WHAT THE TASK ASKS
Your task is to copy the stretch of lines in the records below that begins with the line containing "ObserveContainer | CompleteObservedOperation." and ends with the line containing "Definition validate_restored_record (restored", exactly as written, with nothing added.
____________________
(* ===== verification/Fault.v ===== *)
(** * Durable mutations and fault points (crates/runtime/src/fault.rs)

    Every durable write of the store names a [DurableMutation], and every
    commit stage of a write is a [FaultPoint] at which a fault injector may
    stop the operation.  The injector is a parameter of the store model. *)

From stdpp Require Import base list.
From S2P Require Import Prelude Sdk.

Inductive DurableMutation : Type :=
  | RuntimeRootMarker | AllocateGeneration
  | PrepareCreateOperation | StoreCreateConfig | StoreCreatingContainer
  | ClaimCreateOperation | CompleteCreateContainer | CompleteCreateOperation
  | PrepareStartOperation | ClaimStartOperation | ReconcileStartContainer
  | ReconcileStartOperation | CompleteStartContainer | CompleteStartOperation
  | PrepareKillOperation | ClaimKillOperation | ReconcileKillContainer
  | ReconcileKillOperation | CompleteKillContainer | CompleteKillOperation
  | PreparePauseOperation | ClaimPauseOperation | ReconcilePauseContainer
  | ReconcilePauseOperation | CompletePauseContainer | CompletePauseOperation
  | PrepareResumeOperation | ClaimResumeOperation | ReconcileResumeContainer
  | ReconcileResumeOperation | CompleteResumeContainer | CompleteResumeOperation
  | PrepareUpdateOperation | ClaimUpdateOperation | CompleteUpdateContainer
  | CompleteUpdateOperation
  | PrepareDeleteOperation | ClaimDeleteOperation | ReconcileDeleteOperation
  | MoveDeleteTombstone | CompleteDeleteOperation
  | PrepareExecOperation | StoreExecutingProcess | ClaimExecOperation
  | ReconcileExecProcess | ReconcileExecOperation | CompleteExecProcess
  | CompleteExecOperation
  | PrepareSignalProcessOperation | ClaimSignalProcessOperation
  | CompleteSignalProcessRecord | CompleteSignalProcessOperation
  | PrepareWriteStdinOperation | ClaimWriteStdinOperation | CompleteWriteStdinRecord
  | CompleteWriteStdinOperation
  | PrepareCloseStdinOperation | ClaimCloseStdinOperation | CompleteCloseStdinRecord
  | CompleteCloseStdinOperation
  | PrepareResizeOperation | ClaimResizeOperation | CompleteResizeRecord
  | CompleteResizeOperation
  | PrepareFileOperation | ClaimFileOperation | CompleteFileContainer | CompleteFileOperation
  | PrepareFilesystemOperation | ClaimFilesystemOperation | CompleteFilesystemContainer
  | CompleteFilesystemOperation
  | PrepareCheckpointOperation | ClaimCheckpointOperation | CompleteCheckpointContainer
  | CompleteCheckpointOperation
  | PrepareRestoreOperation | StoreRestoreConfig | StoreRestoringContainer
  | ClaimRestoreOperation | CompleteRestoreContainer | CompleteRestoreOperation
  | PrepareAttestationOperation | ClaimAttestationOperation | CompleteAttestationContainer
  | CompleteAttestationOperation
  | CacheInitWait | CacheProcessWait
  | AdvanceEventSequence | ClaimRuntimeEvent | StoreRuntimeEvent
  | RecordCreateFailure | MoveFailedCreateTombstone
  | ReleaseFailedStartClaim | RecordStartFailure
  | ReleaseFailedKillClaim | RecordKillFailure
  | ReleaseFailedPauseClaim | RecordPauseFailure
  | ReleaseFailedResumeClaim | RecordResumeFailure
  | ReleaseFailedUpdateClaim | RecordUpdateFailure
  | ReleaseFailedDeleteClaim | RecordDeleteFailure
  | ReleaseFailedExecClaim | RecordExecFailure
  | ReleaseFailedSignalProcessClaim | RecordSignalProcessFailure
  | ReleaseFailedWriteStdinClaim | RecordWriteStdinFailure
  | ReleaseFailedCloseStdinClaim | RecordCloseStdinFailure
  | ReleaseFailedResizeClaim | RecordResizeFailure
  | ReleaseFailedFileClaim | RecordFileFailure
  | ReleaseFailedFilesystemClaim | RecordFilesystemFailure
  | ReleaseFailedCheckpointClaim | RecordCheckpointFailure
  | RecordRestoreFailure | MoveFailedRestoreTombstone
  | ReleaseFailedAttestationClaim | RecordAttestationFailure
  | ObserveContainer | CompleteObservedOperation.

(** [DurableMutation::is_directory_move] *)
Definition is_directory_move (m : DurableMutation) : bool :=
  match m with
  | MoveDeleteTombstone | MoveFailedCreateTombstone | MoveFailedRestoreTombstone => true
  | _ => false
  end.

Inductive FileCommitStage : Type :=
  | TemporaryFileCreated | TemporaryFileProtected | DataWritten | DataFlushed
  | FileSynced | FileReplaced | ParentDirectorySynced.

Inductive DirectoryCommitStage : Type :=
  | DirectoryMoved | SourceParentSynced | DestinationParentSynced.

Inductive DriverOperation : Type :=
  | DriverCapabilityOp | DriverRecover | DriverCreate | DriverStateOp | DriverStart | DriverKill
  | DriverDelete | DriverWait | DriverExec | DriverSignalProcess | DriverWaitProcess
  | DriverPause | DriverResume | DriverProcesses | DriverUpdate | DriverStats
  | DriverReadOutput | DriverWriteStdin | DriverCloseStdin | DriverResize | DriverFile
  | DriverFilesystem | DriverCheckpoint | DriverRestoreValidation | DriverRestore
  | DriverAttest.

Inductive DriverBoundaryStage : Type := BeforeCall | AfterCall.

Inductive FaultPoint : Type :=
  | DurableFile (mutation : DurableMutation) (stage : FileCommitStage)
  | DurableDirectory (mutation : DurableMutation) (stage : DirectoryCommitStage)
  | DriverBoundary (operation : DriverOperation) (stage : DriverBoundaryStage).

(** [FaultInjector]: a checkpoint that may fail, with interior state. *)
Class FaultInjector : Type := {
  fault_state : Type;
  fault_check : FaultPoint → fault_state → Result unit * fault_state
}.

(** [NoFaultInjector] *)
#[global] Instance NoFaultInjector : FaultInjector | 100 := {
  fault_state := unit;
  fault_check := λ _ s, (Ok (), s)
}.
Definition validate_restored_record (restored : ContainerRecord) (reference : CheckpointReference)
    : Result () :=
  check! reference_validate reference;
  check! require_paused_running restored;
  try! target := exact_record_target restored in
  check! reject_if
    (bool_decide (ct_id target = ct_id (cref_source reference))
     && generation_option_le (ct_generation target) (ct_generation (cref_source reference)))
    (checkpoint_error "checkpoint restore must create a generation newer than its same-ID source");
  try! attachments := ok_or
    (checkpoint_error "checkpoint restore result has no attachment-manifest digest")
    (cr_attachments_digest restored) in
  try! _digest := checkpoint_digest_new attachments in
  reject_if
    (bool_decide (cr_config_digest restored ≠ cref_source_config_digest reference)
     || bool_decide (cr_driver restored ≠ cc_driver (cref_compatibility reference))
     || bool_decide (cr_isolation restored ≠ cc_isolation (cref_compatibility reference)))
    (checkpoint_error "restored record does not match immutable checkpoint compatibility evidence").

Record CheckpointResponse : Type := mkCheckpointResponse {
  ckresp_source : ContainerRecord;
  ckresp_reference : CheckpointReference
}.
#[global] Instance CheckpointResponse_eq_dec : EqDecision CheckpointResponse.
Proof. solve_decision. Defined.

(** [CheckpointResponse::new] and [validate_for_request] *)
Definition checkpoint_response_new (source : ContainerRecord) (reference : CheckpointReference)
    : Result CheckpointResponse :=
  check! validate_checkpoint_source source reference;
  Ok (mkCheckpointResponse source reference).
Definition checkpoint_response_validate_for_request (r : CheckpointResponse)
    (request : CheckpointRequest) : Result () :=
  check! checkpoint_request_validate request;
  try! target := exact_record_target (ckresp_source r) in
  reject_if (bool_decide (target ≠ ckr_target request)
             || bool_decide (cref_quiesce (ckresp_reference r) ≠ ckr_quiesce request))
    (checkpoint_error "checkpoint response does not match the exact request target and quiescence").

Record RestoreResponse : Type := mkRestoreResponse {
  rresp_restored : ContainerRecord;
  rresp_reference : CheckpointReference
}.
#[global] Instance RestoreResponse_eq_dec : EqDecision RestoreResponse.
Proof. solve_decision. Defined.

(** [RestoreResponse::new] *)
Definition restore_response_new (restored : ContainerRecord) (reference : CheckpointReference)
    : Result RestoreResponse :=
  check! validate_restored_record restored reference;
  Ok (mkRestoreResponse restored reference).
End contracts.

(** * Laws of the checkpoint and TEE contracts

    Encoders and decoders of the contracts are inverse to each other, and the
    artifact paths that the constructor accepts are exactly the absolute paths
    of named components. *)

(** What the contracts rely on of the codecs: decoding inverts encoding, and
    the JSON text of a launch request is not empty. *)
Class ContractLaws `{CE : ContractEnv} : Prop := {
  decode_encode s : base64_decode (base64_encode s) = Some s;
  launch_json_inverse r s : launch_to_json r = Some s → launch_from_json s = Some r;
  launch_json_nonempty r : launch_to_json r ≠ Some ""
}.

Section codecs.
Context `{CE : ContractEnv} {CL : ContractLaws}.

(** TEE evidence round trip.  An evidence value is what the constructor makes of
    a media type and a payload exactly when it has that media type and
    validates, decoding to that payload: no other base64 text, size or digest
    is accepted for it. *)
Theorem evidence_roundtrip media data e :
  tee_evidence_new media data = Ok e ↔
  te_media_type e = media ∧ tee_evidence_validate e = Ok data.
Proof.
  split.
  - unfold tee_evidence_new. intros H. inv_ok. split; [done|].
    match goal with H : tee_evidence_validate _ = Ok ?d |- _ => enough (d = data) by congruence;
      unfold tee_evidence_validate in H; inv_ok end.
    simpl in *. rewrite decode_encode in *. congruence.
  - intros [Hm Hv]. unfold tee_evidence_new.
    assert (e = mkTeeEvidence media (base64_encode data) (tee_sha256_for_bytes data) (byte_len data)
      ∧ evidence_size_invalid data = false) as [He Hs].
    { unfold tee_evidence_validate in Hv. inv_ok. destruct e; simpl in *.
      repeat match goal with
      | H : _ || _ = false |- _ => apply orb_false_iff in H as [? ?]
      | H : bool_decide (_ ≠ _) = false |- _ => apply bool_decide_eq_false, dec_stable in H
      end. by subst. }
    rewrite Hs. simpl. by rewrite <- He, Hv.
Qed.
____________________
REPLY TO THE TASK
  | ObserveContainer | CompleteObservedOperation.

(** [DurableMutation::is_directory_move] *)
Definition is_directory_move (m : DurableMutation) : bool :=
  match m with
  | MoveDeleteTombstone | MoveFailedCreateTombstone | MoveFailedRestoreTombstone => true
  | _ => false
  end.

Inductive FileCommitStage : Type :=
  | TemporaryFileCreated | TemporaryFileProtected | DataWritten | DataFlushed
  | FileSynced | FileReplaced | ParentDirectorySynced.

Inductive DirectoryCommitStage : Type :=
  | DirectoryMoved | SourceParentSynced | DestinationParentSynced.

Inductive DriverOperation : Type :=
  | DriverCapabilityOp | DriverRecover | DriverCreate | DriverStateOp | DriverStart | DriverKill
  | DriverDelete | DriverWait | DriverExec | DriverSignalProcess | DriverWaitProcess
  | DriverPause | DriverResume | DriverProcesses | DriverUpdate | DriverStats
  | DriverReadOutput | DriverWriteStdin | DriverCloseStdin | DriverResize | DriverFile
  | DriverFilesystem | DriverCheckpoint | DriverRestoreValidation | DriverRestore
  | DriverAttest.

Inductive DriverBoundaryStage : Type := BeforeCall | AfterCall.

Inductive FaultPoint : Type :=
  | DurableFile (mutation : DurableMutation) (stage : FileCommitStage)
  | DurableDirectory (mutation : DurableMutation) (stage : DirectoryCommitStage)
  | DriverBoundary (operation : DriverOperation) (stage : DriverBoundaryStage).

(** [FaultInjector]: a checkpoint that may fail, with interior state. *)
Class FaultInjector : Type := {
  fault_state : Type;
  fault_check : FaultPoint → fault_state → Result unit * fault_state
}.

(** [NoFaultInjector] *)
#[global] Instance NoFaultInjector : FaultInjector | 100 := {
  fault_state := unit;
  fault_check := λ _ s, (Ok (), s)
}.
Definition validate_restored_record (restored : ContainerRecord) (reference : CheckpointReference)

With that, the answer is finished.